▶ **THE PROBLEM**
Take each line from the entries that holds "theirPublic" and copy it out.
** Opening EXERCISE MATERIALS block **
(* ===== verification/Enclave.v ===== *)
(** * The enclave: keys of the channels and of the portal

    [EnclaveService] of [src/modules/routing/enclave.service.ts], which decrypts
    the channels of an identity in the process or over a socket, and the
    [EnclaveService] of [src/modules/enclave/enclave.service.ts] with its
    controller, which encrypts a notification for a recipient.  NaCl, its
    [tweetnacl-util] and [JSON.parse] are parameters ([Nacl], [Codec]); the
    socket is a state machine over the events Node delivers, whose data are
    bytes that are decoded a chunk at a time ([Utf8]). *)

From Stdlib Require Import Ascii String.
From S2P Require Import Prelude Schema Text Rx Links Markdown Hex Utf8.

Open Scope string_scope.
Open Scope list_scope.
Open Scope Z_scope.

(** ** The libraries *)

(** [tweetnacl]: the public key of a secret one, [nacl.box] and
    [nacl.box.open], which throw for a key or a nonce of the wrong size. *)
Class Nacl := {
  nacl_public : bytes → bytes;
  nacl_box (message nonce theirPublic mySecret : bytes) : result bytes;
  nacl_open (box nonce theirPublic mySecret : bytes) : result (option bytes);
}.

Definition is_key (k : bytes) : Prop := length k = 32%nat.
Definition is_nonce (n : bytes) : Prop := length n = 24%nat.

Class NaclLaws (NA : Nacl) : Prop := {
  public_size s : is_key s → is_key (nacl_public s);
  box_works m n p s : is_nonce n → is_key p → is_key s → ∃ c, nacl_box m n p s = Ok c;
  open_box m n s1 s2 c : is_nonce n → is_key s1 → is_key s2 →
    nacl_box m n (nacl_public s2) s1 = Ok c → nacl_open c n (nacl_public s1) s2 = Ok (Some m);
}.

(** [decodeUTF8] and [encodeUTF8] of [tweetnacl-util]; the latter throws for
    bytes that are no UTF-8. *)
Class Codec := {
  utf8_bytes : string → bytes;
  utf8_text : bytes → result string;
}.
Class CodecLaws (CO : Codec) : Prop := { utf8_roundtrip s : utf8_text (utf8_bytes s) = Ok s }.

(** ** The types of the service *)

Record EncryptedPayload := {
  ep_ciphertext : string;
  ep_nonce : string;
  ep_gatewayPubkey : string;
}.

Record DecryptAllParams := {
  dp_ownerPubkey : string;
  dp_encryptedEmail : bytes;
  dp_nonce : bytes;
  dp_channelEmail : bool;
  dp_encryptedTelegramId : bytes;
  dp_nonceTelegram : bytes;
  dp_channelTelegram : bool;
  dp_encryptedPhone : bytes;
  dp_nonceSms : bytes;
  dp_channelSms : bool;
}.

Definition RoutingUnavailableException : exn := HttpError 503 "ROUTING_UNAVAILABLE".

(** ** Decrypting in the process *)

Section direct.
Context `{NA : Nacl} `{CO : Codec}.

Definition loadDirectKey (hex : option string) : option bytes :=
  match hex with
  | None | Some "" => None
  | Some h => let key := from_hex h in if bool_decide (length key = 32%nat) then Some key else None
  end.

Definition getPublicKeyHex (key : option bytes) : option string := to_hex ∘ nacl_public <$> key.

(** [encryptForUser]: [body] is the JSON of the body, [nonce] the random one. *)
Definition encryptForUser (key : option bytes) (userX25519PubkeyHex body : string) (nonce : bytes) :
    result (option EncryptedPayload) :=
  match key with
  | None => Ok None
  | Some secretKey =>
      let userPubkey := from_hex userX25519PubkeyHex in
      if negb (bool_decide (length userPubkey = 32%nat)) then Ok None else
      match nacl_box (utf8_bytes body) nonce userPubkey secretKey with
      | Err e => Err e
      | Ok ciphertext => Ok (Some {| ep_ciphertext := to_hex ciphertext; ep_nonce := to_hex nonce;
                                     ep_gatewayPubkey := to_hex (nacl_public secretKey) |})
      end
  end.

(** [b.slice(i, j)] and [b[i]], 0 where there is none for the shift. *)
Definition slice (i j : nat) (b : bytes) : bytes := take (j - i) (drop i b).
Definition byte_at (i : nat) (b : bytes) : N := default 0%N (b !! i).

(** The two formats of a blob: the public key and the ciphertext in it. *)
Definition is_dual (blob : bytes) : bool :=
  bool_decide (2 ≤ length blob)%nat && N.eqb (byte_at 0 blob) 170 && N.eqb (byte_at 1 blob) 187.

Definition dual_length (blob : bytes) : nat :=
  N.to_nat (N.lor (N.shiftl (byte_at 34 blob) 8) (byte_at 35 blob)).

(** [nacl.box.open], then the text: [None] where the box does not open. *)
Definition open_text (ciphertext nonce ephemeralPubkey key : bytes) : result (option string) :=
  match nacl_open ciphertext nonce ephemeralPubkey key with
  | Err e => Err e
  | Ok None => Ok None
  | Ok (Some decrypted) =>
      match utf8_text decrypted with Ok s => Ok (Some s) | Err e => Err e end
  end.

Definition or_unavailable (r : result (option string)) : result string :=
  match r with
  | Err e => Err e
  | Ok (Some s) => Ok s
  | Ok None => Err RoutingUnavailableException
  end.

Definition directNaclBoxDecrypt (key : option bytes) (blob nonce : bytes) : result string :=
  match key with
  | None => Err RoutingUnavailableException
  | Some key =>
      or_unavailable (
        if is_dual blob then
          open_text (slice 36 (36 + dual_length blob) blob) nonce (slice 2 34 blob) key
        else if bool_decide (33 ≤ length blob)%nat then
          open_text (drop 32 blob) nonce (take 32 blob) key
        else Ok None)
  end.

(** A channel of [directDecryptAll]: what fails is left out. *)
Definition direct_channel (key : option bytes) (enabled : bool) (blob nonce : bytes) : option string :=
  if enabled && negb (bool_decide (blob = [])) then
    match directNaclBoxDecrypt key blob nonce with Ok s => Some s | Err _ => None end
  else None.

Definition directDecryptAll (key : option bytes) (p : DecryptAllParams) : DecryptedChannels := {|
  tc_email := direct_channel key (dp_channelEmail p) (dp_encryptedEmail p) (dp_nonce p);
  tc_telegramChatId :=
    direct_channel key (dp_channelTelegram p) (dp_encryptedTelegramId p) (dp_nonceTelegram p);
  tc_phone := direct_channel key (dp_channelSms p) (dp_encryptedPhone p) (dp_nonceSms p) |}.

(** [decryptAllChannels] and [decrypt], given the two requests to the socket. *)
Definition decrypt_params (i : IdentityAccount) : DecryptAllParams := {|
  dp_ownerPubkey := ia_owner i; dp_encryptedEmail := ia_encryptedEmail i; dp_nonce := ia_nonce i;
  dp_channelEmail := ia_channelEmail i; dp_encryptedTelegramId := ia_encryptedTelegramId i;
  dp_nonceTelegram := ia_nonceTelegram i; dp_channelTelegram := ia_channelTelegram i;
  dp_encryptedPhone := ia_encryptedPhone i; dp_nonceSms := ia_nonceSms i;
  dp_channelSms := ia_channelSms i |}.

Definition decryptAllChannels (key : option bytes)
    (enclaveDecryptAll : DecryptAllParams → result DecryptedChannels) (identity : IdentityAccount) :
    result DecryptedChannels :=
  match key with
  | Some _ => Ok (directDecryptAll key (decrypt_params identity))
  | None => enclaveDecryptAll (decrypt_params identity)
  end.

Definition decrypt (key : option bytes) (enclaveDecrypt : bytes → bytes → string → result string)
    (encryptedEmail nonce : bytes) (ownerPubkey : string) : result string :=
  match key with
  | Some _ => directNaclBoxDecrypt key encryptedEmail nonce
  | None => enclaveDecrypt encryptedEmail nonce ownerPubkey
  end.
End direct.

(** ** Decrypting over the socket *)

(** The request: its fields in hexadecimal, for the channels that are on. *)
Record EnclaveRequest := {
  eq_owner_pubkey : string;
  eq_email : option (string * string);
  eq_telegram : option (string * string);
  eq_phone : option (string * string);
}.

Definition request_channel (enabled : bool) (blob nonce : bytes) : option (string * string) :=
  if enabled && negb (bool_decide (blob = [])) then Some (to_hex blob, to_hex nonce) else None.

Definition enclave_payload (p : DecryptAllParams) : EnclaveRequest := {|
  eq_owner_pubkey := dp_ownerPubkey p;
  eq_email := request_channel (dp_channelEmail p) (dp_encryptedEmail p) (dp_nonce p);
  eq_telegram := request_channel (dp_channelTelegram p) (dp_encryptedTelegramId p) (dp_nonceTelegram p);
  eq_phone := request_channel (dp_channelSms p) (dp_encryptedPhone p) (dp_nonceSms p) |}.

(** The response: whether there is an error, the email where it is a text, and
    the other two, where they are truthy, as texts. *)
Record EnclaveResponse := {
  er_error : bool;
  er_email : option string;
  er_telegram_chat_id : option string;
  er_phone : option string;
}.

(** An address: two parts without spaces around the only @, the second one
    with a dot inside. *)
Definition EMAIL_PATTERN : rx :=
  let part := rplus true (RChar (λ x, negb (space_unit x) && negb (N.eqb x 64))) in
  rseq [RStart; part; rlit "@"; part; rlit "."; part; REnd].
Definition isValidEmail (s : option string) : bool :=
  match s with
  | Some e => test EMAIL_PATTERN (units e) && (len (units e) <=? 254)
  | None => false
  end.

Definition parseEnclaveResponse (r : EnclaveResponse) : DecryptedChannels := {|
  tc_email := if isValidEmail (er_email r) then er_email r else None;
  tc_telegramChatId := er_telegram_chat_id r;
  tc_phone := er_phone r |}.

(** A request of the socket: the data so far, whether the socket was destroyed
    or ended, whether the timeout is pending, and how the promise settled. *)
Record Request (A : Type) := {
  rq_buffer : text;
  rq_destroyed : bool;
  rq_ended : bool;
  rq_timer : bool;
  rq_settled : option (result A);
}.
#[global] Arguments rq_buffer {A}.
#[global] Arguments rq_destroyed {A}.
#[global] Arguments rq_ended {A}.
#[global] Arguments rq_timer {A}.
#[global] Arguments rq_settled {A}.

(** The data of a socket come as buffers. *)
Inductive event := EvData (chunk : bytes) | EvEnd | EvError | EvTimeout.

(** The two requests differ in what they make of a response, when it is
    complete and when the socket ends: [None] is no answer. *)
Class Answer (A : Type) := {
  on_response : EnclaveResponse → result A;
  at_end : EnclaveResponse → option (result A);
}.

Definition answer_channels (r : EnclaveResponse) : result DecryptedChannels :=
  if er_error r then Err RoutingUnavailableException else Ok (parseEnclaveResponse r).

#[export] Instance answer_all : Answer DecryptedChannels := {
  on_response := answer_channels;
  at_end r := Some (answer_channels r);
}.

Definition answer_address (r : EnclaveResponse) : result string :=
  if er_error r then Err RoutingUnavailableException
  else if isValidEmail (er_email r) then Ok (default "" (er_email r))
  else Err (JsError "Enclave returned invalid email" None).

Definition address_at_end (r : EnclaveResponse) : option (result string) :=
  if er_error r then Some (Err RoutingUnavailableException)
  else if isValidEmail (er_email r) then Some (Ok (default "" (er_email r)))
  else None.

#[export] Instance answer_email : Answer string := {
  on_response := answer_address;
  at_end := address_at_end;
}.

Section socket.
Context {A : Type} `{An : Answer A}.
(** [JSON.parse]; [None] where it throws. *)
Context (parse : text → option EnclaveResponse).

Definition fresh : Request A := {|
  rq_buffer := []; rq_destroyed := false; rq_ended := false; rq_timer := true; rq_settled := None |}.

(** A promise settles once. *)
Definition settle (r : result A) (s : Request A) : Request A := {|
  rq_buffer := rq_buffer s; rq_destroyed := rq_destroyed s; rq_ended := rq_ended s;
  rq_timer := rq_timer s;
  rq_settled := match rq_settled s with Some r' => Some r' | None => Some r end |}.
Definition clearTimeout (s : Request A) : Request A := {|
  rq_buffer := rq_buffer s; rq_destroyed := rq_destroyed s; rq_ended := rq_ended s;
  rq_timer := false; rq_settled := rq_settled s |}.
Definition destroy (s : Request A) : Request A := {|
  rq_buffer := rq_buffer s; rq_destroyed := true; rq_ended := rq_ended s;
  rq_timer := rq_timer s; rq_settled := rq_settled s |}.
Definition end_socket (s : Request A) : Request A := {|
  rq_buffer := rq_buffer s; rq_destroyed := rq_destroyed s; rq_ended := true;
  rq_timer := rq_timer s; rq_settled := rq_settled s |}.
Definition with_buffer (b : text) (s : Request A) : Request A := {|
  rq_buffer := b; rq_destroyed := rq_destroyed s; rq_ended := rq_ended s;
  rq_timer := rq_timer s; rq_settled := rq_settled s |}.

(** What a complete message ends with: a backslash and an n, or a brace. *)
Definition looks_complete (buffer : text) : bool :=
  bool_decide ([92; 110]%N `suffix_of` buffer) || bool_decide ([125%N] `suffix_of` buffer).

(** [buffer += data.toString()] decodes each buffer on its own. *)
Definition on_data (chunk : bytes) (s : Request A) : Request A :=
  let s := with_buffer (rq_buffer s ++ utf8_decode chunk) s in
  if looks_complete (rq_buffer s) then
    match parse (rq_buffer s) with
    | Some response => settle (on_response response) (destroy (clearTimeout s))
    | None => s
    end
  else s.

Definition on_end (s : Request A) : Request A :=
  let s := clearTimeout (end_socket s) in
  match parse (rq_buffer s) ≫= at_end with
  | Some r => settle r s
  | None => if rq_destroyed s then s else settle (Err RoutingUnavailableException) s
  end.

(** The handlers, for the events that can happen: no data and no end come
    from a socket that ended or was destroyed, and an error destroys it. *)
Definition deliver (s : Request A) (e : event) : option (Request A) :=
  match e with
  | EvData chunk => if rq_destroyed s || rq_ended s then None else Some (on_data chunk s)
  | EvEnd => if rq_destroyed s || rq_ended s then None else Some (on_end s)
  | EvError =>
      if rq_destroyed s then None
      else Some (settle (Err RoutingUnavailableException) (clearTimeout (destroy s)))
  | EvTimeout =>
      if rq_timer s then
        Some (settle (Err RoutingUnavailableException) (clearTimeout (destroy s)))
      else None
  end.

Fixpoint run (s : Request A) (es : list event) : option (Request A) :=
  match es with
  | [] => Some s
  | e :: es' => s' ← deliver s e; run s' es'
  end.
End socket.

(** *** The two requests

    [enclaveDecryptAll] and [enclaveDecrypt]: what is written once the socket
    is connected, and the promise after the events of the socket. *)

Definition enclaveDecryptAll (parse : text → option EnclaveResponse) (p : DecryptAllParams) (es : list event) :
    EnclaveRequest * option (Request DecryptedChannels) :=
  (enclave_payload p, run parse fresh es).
** Closing EXERCISE MATERIALS block **
▶ **RESULT FOR THIS TASK**
  nacl_box (message nonce theirPublic mySecret : bytes) : result bytes;
  nacl_open (box nonce theirPublic mySecret : bytes) : result (option bytes);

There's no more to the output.